Dice Ana Botella que renuncia a ser alcaldesa de Madrid.
Lo ha dicho hace una semana y no ha habido terremoto político alguno, no ha habido movimiento genovés de ningún tipo ni impulso en Ferraz de ninguna magnitud.
Y hay analistas políticos que se sorprenden, militantes del Partido Popular que se incomodan y políticos más o menos mediocres del PSOE que se frotan las manos. Pero todos o casi todos se sorprenden de que no haya pasado nada cuando, en realidad, es completamente normal.
No pasa nada porque Ana Botella haya renunciado a la alcaldía de Madrid porque Ana Botella nunca puso el más mínimo empeño en ser alcaldesa de Madrid.
No era alcaldesa porque nadie la eligió, porque accedió al cargo a través de una serie de movimientos internos en su partido que evitaron unas elecciones municipales anticipadas, que impidieron a los madrileños elegir a su alcalde o alcaldesa cuando el que tenían decidió que su ascenso político era más importante que la administración municipal con la que se había comprometido con sus ciudadanos.
No era alcaldesa porque gastó más tiempo en tapar sus carencias y en mostrar sus vergüenzas que en administrar su ciudad, en colocar a los suyos para llenar las trincheras de su batalla genovesa contra la "lideresa" que en intentar demostrar que la dedocracia del Partido Popular había acertado en su caso.
No era alcaldesa porque se interesó más por la promoción internacional de su egregio esposo y sus actividades que por dejar en buen lugar a una ciudad que gobernaba, porque puso ahínco hasta el ridículo en promocionarse ella misma en inglés y en directo que evitar el oprobio de una candidatura olímpica condenada al fracaso desde su origen pero que podía haber sido derrotada con una cierta dignidad si ella no hubiera intervenido.
No era alcaldesa porque apostó por la imagen de quitar los mendigos de las calles en lugar de por la solución de atacar la miseria con sus recursos, tuvieran estos el tamaño que tuvieran; porque optó por el canto de cisne de hablar contra sus rivales políticas, Cifuentes y Aguirre, cuando le venía bien y no cuestionar a su partido cuando su revisión a la baja dela democracia municipal le venía mal a todos los madrileños.
Ana Botella nunca ha sido alcaldesa así que nada se mueve cuando decide reconocer oficialmente que no va a seguir fingiendo que lo es.
Porque Botella sabe que ni todos los cafés con leche relajantes en la Plaza Mayor harán que enfrentada a un proceso de elección democrática pueda triunfar; porque sabe que su falta de carisma político la ha llevado a tener que agarrarse a la perfecta raya del pantalón de su encumbrado esposo; porque ha descubierto que para ser Michelle Obama o Hillary Clinton hay que pelear por su cuenta, pensar por su cuenta y actuar por su cuenta.

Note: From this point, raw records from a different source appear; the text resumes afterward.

#[export, refine] Instance major_layout : Layout major := {|
  widths := [8; 8; 4; 4; 4; 4; 8]%nat;
  to_fields n := let '(Node p x (Major pages size usage pad first)) := n in [p; x; pages; size; usage; pad; first];
  of_fields l :=
    match l with
    | [p; x; pages; size; usage; pad; first] => Node p x (Major pages size usage pad first)
    | _ => Node 0 0 (Major 0 0 0 0 0)
    end |}.
Proof.
  - by intros [p x []].
  - by intros [p x []].
  - intros vs H. by destruct vs as [|? [|? [|? [|? [|? [|? [|? [|? ?]]]]]]]].
Defined.

#[export, refine] Instance minor_layout : Layout minor := {|
  widths := [8; 8; 8; 4; 4; 4]%nat;
  to_fields n := let '(Node p x (Minor block magic size req)) := n in [p; x; block; magic; size; req];
  of_fields l :=
    match l with
    | [p; x; block; magic; size; req] => Node p x (Minor block magic size req)
    | _ => Node 0 0 (Minor 0 0 0 0)
    end |}.
Proof.
  - by intros [p x []].
  - by intros [p x []].
  - intros vs H. by destruct vs as [|? [|? [|? [|? [|? [|? [|? ?]]]]]]].
Defined.

(** [sizeof] of both structures, padding included. *)
Definition HDR : Z := 40.

Definition ALIGNMENT : Z := 16.
Definition ALIGN_INFO : Z := 16.
Definition LIBALLOC_MAGIC : Z := 0xc001c0de.
Definition LIBALLOC_DEAD : Z := 0xdeaddead.
Definition l_pageSize : Z := 4096.
Definition l_pageCount : Z := 16.

(** The static variables, the mutex, [errno] and the memory. *)
Record heap := Heap {
  mm : mem;
  l_memRoot : Z;
  l_bestBet : Z;
  l_allocated : Z;
  l_inuse : Z;
  l_warningCount : Z;
  l_errorCount : Z;
  l_possibleOverruns : Z;
  mutex : Z;
  page_size : Z;
  cur_errno : Z
}.
(** The memory and the remaining lists once the kernel has taken the block. *)
Lemma inv_release m4 s' : only [p; q] (mm s) m4 ->
  (forall k : major, p <> 0 -> view (mm s) p = Some k -> view m4 p = Some (set_next q k)) ->
  (forall k : major, q <> 0 -> view (mm s) q = Some k -> view m4 q = Some (set_prev p k)) ->
  (forall z, mm s' !! z = if decide (b_at b <= z < b_at b + maj_size (b_maj b)) then None else m4 !! z) ->
  l_memRoot s' = first_of (majors (A ++ B)) 0 -> (l_bestBet s' = 0 \/ l_bestBet s' ∈ b_at <$> A ++ B) ->
  page_size s' = page_size s -> l_inuse s' = l_inuse s -> l_allocated s' = u64 (l_allocated s - maj_size (b_maj b)) ->
  inv s' (A ++ B) /\ keeps (A ++ B) (mm s) (mm s').
Proof.
  intros Ho Hvp Hvq Hm Hr Hb Hps Hu Ha. pose proof re_in_u as (_ & _ & Hpq & Hp0 & Hq0).
  assert (Hin : forall b2, b2 ∈ A ++ B -> forall z, b_at b2 + HDR <= z < b_at b2 + maj_size (b_maj b2) -> mm s' !! z = mm s !! z).
  { intros b2 Hb2 z Hz. destruct (re_apart b2 Hb2) as (Hok2 & Hs2 & Hd & Hh). pose proof (mj_low _ _ Hok2).
    rewrite Hm, decide_False by hlia. apply Ho. constructor; [|constructor; [|done]].
    - destruct (decide (p = 0)) as [->|Hp]; [hlia|]. destruct (decide (b_at b2 = p)) as [E|E]; [hlia|].
      destruct (Hh p Hp ltac:(by left) E); hlia.
    - destruct (decide (q = 0)) as [->|Hq]; [hlia|]. destruct (decide (b_at b2 = q)) as [E|E]; [hlia|].
      destruct (Hh q Hq ltac:(by right) E); hlia. }
  assert (Hview : forall b2, b2 ∈ A ++ B -> view (A := major) (mm s') (b_at b2) = view m4 (b_at b2)).
  { intros b2 Hb2. destruct (re_apart b2 Hb2) as (Hok2 & Hs2 & Hd & _). unfold view. rewrite (rd_ext m4); [done|].
    intros z Hz. rewrite Hm, decide_False; [done|]. cbn in Hz. hlia. }
  assert (Hcells : forall b2, b2 ∈ A ++ B -> cells (mm s') (b_at b2) (maj_size (b_maj b2))).
  { intros b2 Hb2 z Hz. destruct (re_apart b2 Hb2) as (Hok2 & Hs2 & Hd & _). rewrite Hm, decide_False by hlia.
    by apply (only_cells _ _ _ _ _ Ho (mj_cells _ _ Hok2)). }
  pose proof (iv_list _ _ Hi) as Hl. rewrite majors_mid in Hl. pose proof (iv_apart _ _ Hi) as [Hnd Hap].
  split; [constructor|].
  - rewrite majors_app. eapply (dll_remove (view (mm s))); [exact Hl|by rewrite <- majors_mid, majors_at|].
    rewrite <- majors_app, majors_at. intros a k (b2 & -> & Hb2)%list_elem_of_fmap Hk. unfold relink. fold p q.
    rewrite Hview by done. destruct (re_apart b2 Hb2) as (Hok2 & Hs2 & _ & Hh). pose proof (mj_low _ _ Hok2).
    destruct (Z.eqb_spec (b_at b2) q) as [E|Eq], (Z.eqb_spec (b_at b2) p) as [E'|Ep].
    + exfalso. hlia.
    + rewrite E in *. by apply Hvq; [hlia|].
    + rewrite E' in *. by apply Hvp; [hlia|].
    + rewrite (only_view [p; q] (mm s) m4); [rewrite Hk; by destruct k|done|done|]. constructor; [|constructor; [|done]].
      * destruct (decide (p = 0)) as [->|Hp]; [hlia|]. destruct (Hh p Hp ltac:(by left) Ep); hlia.
      * destruct (decide (q = 0)) as [->|Hq]; [hlia|]. destruct (Hh q Hq ltac:(by right) Eq); hlia.
  - split.
    + rewrite <- Permutation_middle in Hnd. cbn in Hnd. by apply list.NoDup_cons in Hnd as [_ ?].
    + intros b1 b2 H1 H2. apply Hap; apply elem_of_mid; by right.
  - apply list.Forall_forall. intros b2 Hb2. destruct (re_apart b2 Hb2) as (Hok2 & _).
    apply (major_ok_frame (mm s)); [done|by apply Hin|by apply Hcells].
  - done.
  - done.
  - right. rewrite Hps. destruct (iv_page _ _ Hi) as [[E _]|?]; [by destruct A|done].
  - rewrite Ha, (iv_allocated _ _ Hi), !total_app. unfold total. cbn [foldr]. unfold uw. rewrite Zminus_mod_idemp_l.
    f_equal. lia.
  - rewrite Hu, (iv_inuse _ _ Hi), !inuse_of_app. unfold inuse_of at 2. cbn [foldr]. by rewrite Hempty.
  - intros b2 y e z Hb2 Hy Hz. destruct (re_apart b2 Hb2) as (Hok2 & _).
    destruct (fits_in _ _ _ _ _ (mj_fits _ _ Hok2) Hy) as (? & ? & ?). apply (Hin b2 Hb2). hlia.
Qed.

(** The new root. *)
Lemma re_root : (if l_memRoot s =? b_at b then q else l_memRoot s) = first_of (majors (A ++ B)) 0 /\ b_at b <> 0.
Proof.
  pose proof (mj_low _ _ (inv_block _ _ _ _ Hi)). split; [|lia]. rewrite (iv_root _ _ Hi). unfold q.
  destruct A as [|a0 A0]; cbn; [by rewrite Z.eqb_refl|]. destruct (Z.eqb_spec (b_at a0) (b_at b)) as [E|E]; [|done].
  pose proof (iv_apart _ _ Hi) as [Hnd _]. cbn in Hnd. apply list.NoDup_cons in Hnd as [Hni _]. exfalso. apply Hni.
  rewrite E, fmap_app, fmap_cons. apply elem_of_app. right. apply list_elem_of_here.
Qed.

Y los madrileños saben que ese mito histórico de que tras cada gran hombre hay una gran mujer solo sirve cuando el hombre es realmente grande y la mujer lo es con o sin ese hombre.
A alguien a quien quiero más allá y más acá de muchas cosas se le escapó hace unos días un comentario por lo bajo: "Sin Ana Botella -y su escondida sonrisa sarcástica era irrepetible-, los arboles ya no van a caerse".
No nos engañemos. Tiene razón.
Como Ana Botella nunca ha sido alcaldesa, los árboles se seguirán cayendo.
Porque Ana Botella no es el problema es la manifestación del problema. No es la enfermedad, es el síntoma. No es el ébola, es la hemorragia febril que lo delata.
Sin Ana Botella los árboles se seguirán cayendo porque en este país, en esta sociedad y en este Occidente Atlántico son pocos o ninguno los que gobiernan para el bien común, tengan las siglas que tengan, y muchos los que nunca exigimos que así sea.
Y eso no va a cambiar porque Ana Botella no se presente a las elecciones municipales.
Eso depende de nosotros. Una vez más, depende de nosotros.